During three hours of questioning by the Treasury Committee, Mr Diamond said he had only learned the true extent of the scandal this month.
He had felt "physically ill" when reading incriminating emails from traders that they had conspired to manipulate the Libor rate.
Mr Diamond said he "loved" Barclays and had resigned on Tuesday to protect its reputation: "I'm sorry, disappointed and angry."
But Mr Tyrie, who has been asked to lead a parliamentary inquiry into banking following the scandal, was sceptical about some of what he heard.
He told the BBC after the hearing: "We learnt that Bob Diamond says he didn't know anything about this until about month ago, which I find rather surprising.
"I think, cumulatively, the whole package looks somewhat implausible.
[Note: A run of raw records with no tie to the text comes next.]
Lemma setKey_wp clock d (k : bytes) o Q cd av D a s :
  in_range s0 d -> st s0 c cd av D a s -> size_ok o ->
  (forall s', st s0 c cd av D (after a Pending) s' -> agree {[(d, k)]} s s' ->
     value s' d k = Some o -> Q tt s') ->
  wp (setKey clock d k o) Q s.
Proof.
  intros Hd Hs Ho HQ. apply wp_bind. eapply lookupKeyWrite_wp; [done|done|]. intros s1 Hs1 [Hag1 _].
  apply wp_bind.
  apply (wp_mono _ (fun _ s2 => st s0 c cd av (D ∪ {[(d, k)]}) (after a Pending) s2 /\ agree {[(d, k)]} s s2 /\
                               value s2 d k = Some o)).
  { destruct (value s1 d k) eqn:Hv.
    - eapply dbOverwrite_wp; [done|done|by eexists|done|]. intros. split_and!; [done|by eapply agree_trans|done].
    - eapply dbAdd_wp; [done..|]. intros. split_and!; [done|by eapply agree_trans|done]. }
  intros _ s2 (Hs2 & Hag2 & Hv2). apply wp_bind. eapply removeExpire_wp; [done|done|by eexists|].
  intros r s3 _ Hs3 Hag3 Hv3 _. rewrite Hv2 in Hv3.
  assert (st s0 c cd av (D ∪ {[(d, k)]}) (after a Pending) s3) as Hs3'.
  { destruct r; [|by subst]. destruct a; done. }
  eapply signalModifiedKey_wp; [done|done|]. intros s4 Hs4 Hdb. apply HQ.
  - destruct Hs4 as [? He ?]. split; [done| |done]. eapply eff_weaken; [done|set_solver|done].
  - eapply agree_trans; [done|]. eapply agree_trans; [done|]. by apply agree_db.
  - unfold value in *. by rewrite Hdb.
Qed.

End Derived.
Lemma proc_evolves cmd c cl s :
  is_tx cmd = false -> allowed cmd -> good_call cmd (c_argv cl) -> server_ok s -> s_clients s !! c = Some cl ->
  wp (proc clock cmd c) (fun _ s' => evolves (fun _ => cmd <> CmdMove) s s') s.
Proof.
  intros Htx Hal Hg [Hi Hq] Hcl. pose proof (st_init s c cl Hi Hcl) as Hs.
  destruct (decide (cmd = CmdMove)) as [->|Hmv]; [|destruct (decide (cmd = CmdFlushall)) as [->|Hfl]].
  - destruct Hg as (Har & _). unfold arity_ok in Har. cbn [proc arity] in *.
    destruct (c_argv cl) as [|a0 [|a1 [|a2 av]]]; try (exfalso; clear -Har; simpl in Har; lia).
    eapply wp_mono; [eapply moveCommand_wp; [exact Hs|discriminate]|].
    intros _ s' (d & cd' & av' & Hs'). eapply evolves_weaken; [|eapply eff_evolves_move; apply Hs'].
    intros w Hw. by destruct Hw.
  - eapply wp_mono; [by eapply flushall_evolves|]. intros [] s' He. by eapply evolves_weaken; [|exact He].
  - eapply wp_mono; [by eapply plain_wp|]. intros _ s' (cd' & av' & Hs').
    eapply evolves_weaken; [|eapply eff_evolves; [apply Hs'..|]]; [done|]. intros _. apply Hs'.
Qed.

End Dispatch.

(** ** The transaction commands *)

Lemma evolves_ok K s s' : server_ok s -> evolves K s s' -> server_ok s'.
Proof.
  intros [Hi Hq] He. split; [apply He|by apply (ev_queues _ _ _ He)].
Qed.

(** A change of [c] that leaves its watched keys and its mark alone. *)
Lemma on_client_evolves c (f : rclient -> rclient) cl s :
  server_ok s -> s_clients s !! c = Some cl -> c_watched (f cl) = c_watched cl -> c_db (f cl) = c_db cl ->
  (queue_ok (c_mstate cl) -> queue_ok (c_mstate (f cl))) ->
  wp (on_client c f) (fun _ s' => evolves (fun w => w <> c) s s' /\
    ((flag_on REDIS_DIRTY_CAS cl = true -> flag_on REDIS_DIRTY_CAS (f cl) = true) -> evolves (fun _ => True) s s') /\
    s_clients s' !! c = Some (f cl) /\ data s' = data s) s.
Proof.
  intros [Hi Hq] Hcl Hw Hd Hm. eapply on_client_txwp; [done|done|done| |].
  { rewrite Hd. by apply (inv_db_range _ Hi _ _ Hcl). }
  intros s' Htx Hcl'. split_and!; [| |done|by apply Htx].
  - eapply tx_evolves; [done| |by eexists]. intros x y Hx Hy. simplify_eq. auto.
  - intros Hf. eapply tx_evolves_own; [done..| |done]. by rewrite Hw.
Qed.

Lemma addReply_evolves c r cl s :
  server_ok s -> s_clients s !! c = Some cl ->
  wp (addReply c r) (fun _ s' => evolves (fun _ => True) s s' /\
    s_clients s' !! c = Some (set_c_reply (c_reply cl ++ [r]) cl) /\ data s' = data s) s.
Proof.
  intros Hok Hcl. eapply wp_mono; [by apply (on_client_evolves c _ cl)|]. intros _ s' (_ & He & Hc & Hd).
  split_and!; [by apply He|done|done].
Qed.

Lemma flag_on_other f g cl : Z.land f g = 0 -> flag_on f (flag_clear g cl) = flag_on f cl.
Proof.
  intros Hfg. unfold flag_on, flag_clear. simpl. apply bool_decide_ext. rewrite <- Z.land_assoc.
  assert (Z.land (Z.lnot g) f = f) as ->; [|done].
  apply Z.bits_inj'. intros i Hi. apply (f_equal (fun x => Z.testbit x i)) in Hfg.
  rewrite Z.land_spec, Z.bits_0 in Hfg. rewrite Z.land_spec, Z.lnot_spec by done.
  destruct (Z.testbit f i), (Z.testbit g i); done.
Qed.

Lemma multiCommand_evolves c cl s :
  server_ok s -> s_clients s !! c = Some cl ->
  wp (multiCommand c) (fun _ s' => evolves (fun _ => True) s s') s.
Proof.
  intros Hok Hcl. unfold multiCommand. apply wp_bind. eapply wp_client; [done|]. destruct (flag_on REDIS_MULTI cl).
  - eapply wp_mono; [by eapply addReply_evolves|]. by intros _ s' [? _].
  - apply wp_bind. eapply wp_mono; [by apply (on_client_evolves c _ cl)|]. intros _ s1 (_ & He & Hc1 & _).
    assert (evolves (fun _ => True) s s1) as He1 by (apply He; apply flag_on_set).
    eapply wp_mono; [eapply addReply_evolves; [by eapply evolves_ok|exact Hc1]|]. intros _ s' [He2 _].
    by eapply evolves_trans.
Qed.

Lemma unwatchAllKeys_evolves c cl s :
  server_ok s -> s_clients s !! c = Some cl ->
  wp (unwatchAllKeys c) (fun _ s' => evolves (fun w => w <> c) s s' /\
    s_clients s' !! c = Some (set_c_watched [] cl) /\ data s' = data s) s.
Proof.
  intros [Hi Hq] Hcl. eapply unwatchAllKeys_wp; [done|done|]. intros s' Htx Hcl'.
  split_and!; [|done|by apply Htx]. eapply tx_evolves; [done| |by eexists]. intros x y Hx Hy. by simplify_eq.
Qed.

Lemma unwatchCommand_evolves c cl s :
  server_ok s -> s_clients s !! c = Some cl ->
  wp (unwatchCommand c) (fun _ s' => evolves (fun w => w <> c) s s' /\ is_Some (s_clients s' !! c)) s.
Proof.
  intros Hok Hcl. unfold unwatchCommand. apply wp_bind.
  eapply wp_mono; [by eapply unwatchAllKeys_evolves|]. intros _ s1 (He1 & Hc1 & _).
  apply wp_bind. eapply wp_mono; [apply (on_client_evolves c _ _ s1 (evolves_ok _ _ _ Hok He1) Hc1); done|].
  intros _ s2 (He2 & _ & Hc2 & _). pose proof (evolves_trans _ _ _ _ He1 He2) as He.
  eapply wp_mono; [eapply addReply_evolves; [by eapply evolves_ok|exact Hc2]|]. intros _ s' (He3 & Hc3 & _).
  split; [|by eexists]. eapply evolves_trans; [done|]. eapply evolves_weaken; [|done]. done.
Qed.

Lemma discardTransaction_evolves c cl s :
  server_ok s -> s_clients s !! c = Some cl ->
  wp (discardTransaction c) (fun _ s' => evolves (fun w => w <> c) s s' /\
    s_clients s' !! c = Some (no_transaction cl) /\ data s' = data s) s.
Proof.
  intros Hok Hcl. eapply discardTransaction_txwp; [apply Hok|done|]. intros s' Htx Hcl'.
  split_and!; [|done|by apply Htx]. eapply tx_evolves; [done| |by eexists]. intros x y Hx Hy _. simplify_eq. constructor.
Qed.

Lemma discardCommand_evolves c cl s :
  server_ok s -> s_clients s !! c = Some cl ->
  wp (discardCommand c) (fun _ s' => evolves (fun w => w <> c) s s') s.
Proof.
  intros Hok Hcl. unfold discardCommand. apply wp_bind. eapply wp_client; [done|].
  destruct (flag_on REDIS_MULTI cl).
  - apply wp_bind. eapply wp_mono; [by eapply discardTransaction_evolves|]. intros _ s1 (He1 & Hc1 & _).
    eapply wp_mono; [eapply addReply_evolves; [by eapply evolves_ok|exact Hc1]|]. intros _ s' (He & _).
    eapply evolves_trans; [done|]. eapply evolves_weaken; [|done]. done.
  - eapply wp_mono; [by eapply addReply_evolves|]. intros _ s' (He & _). eapply evolves_weaken; [|done]. done.
Qed.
And if it is plausible, it's only because there is something wrong with the culture of Barclays and, of course, it's the culture that needs to be put right."
In a separate BBC interview, committee member David Ruffley said: "Either was complicit or, frankly, incompetent.
"It was quite shocking testimony, in the sense that there was serious wrongdoing and he didn't know about it," the MP said. "Heaven knows what else was going on inside the bank."
In another development, the Bank of England's deputy governor, Paul Tucker, has asked to give evidence to the Treasury Committee in order to give his side of the story.
"Mr Tucker is keen to give evidence to the committee in order to clarify the position with regard to the events involving the Bank of England, including the telephone conversation with Bob Diamond on 29 October 2008," the Bank said in a statement.
John Mann, a Treasury Committee member, confirmed on the BBC's Newsnight that Mr Tucker would appear some time next week.
On Tuesday, Barclays released Mr Diamond's note of a conversation in 2008 with Mr Tucker.
In it, Mr Diamond wrote that Mr Tucker told him "senior figures within Whitehall" were concerned about why Barclays was setting its Libor rate at the "top end".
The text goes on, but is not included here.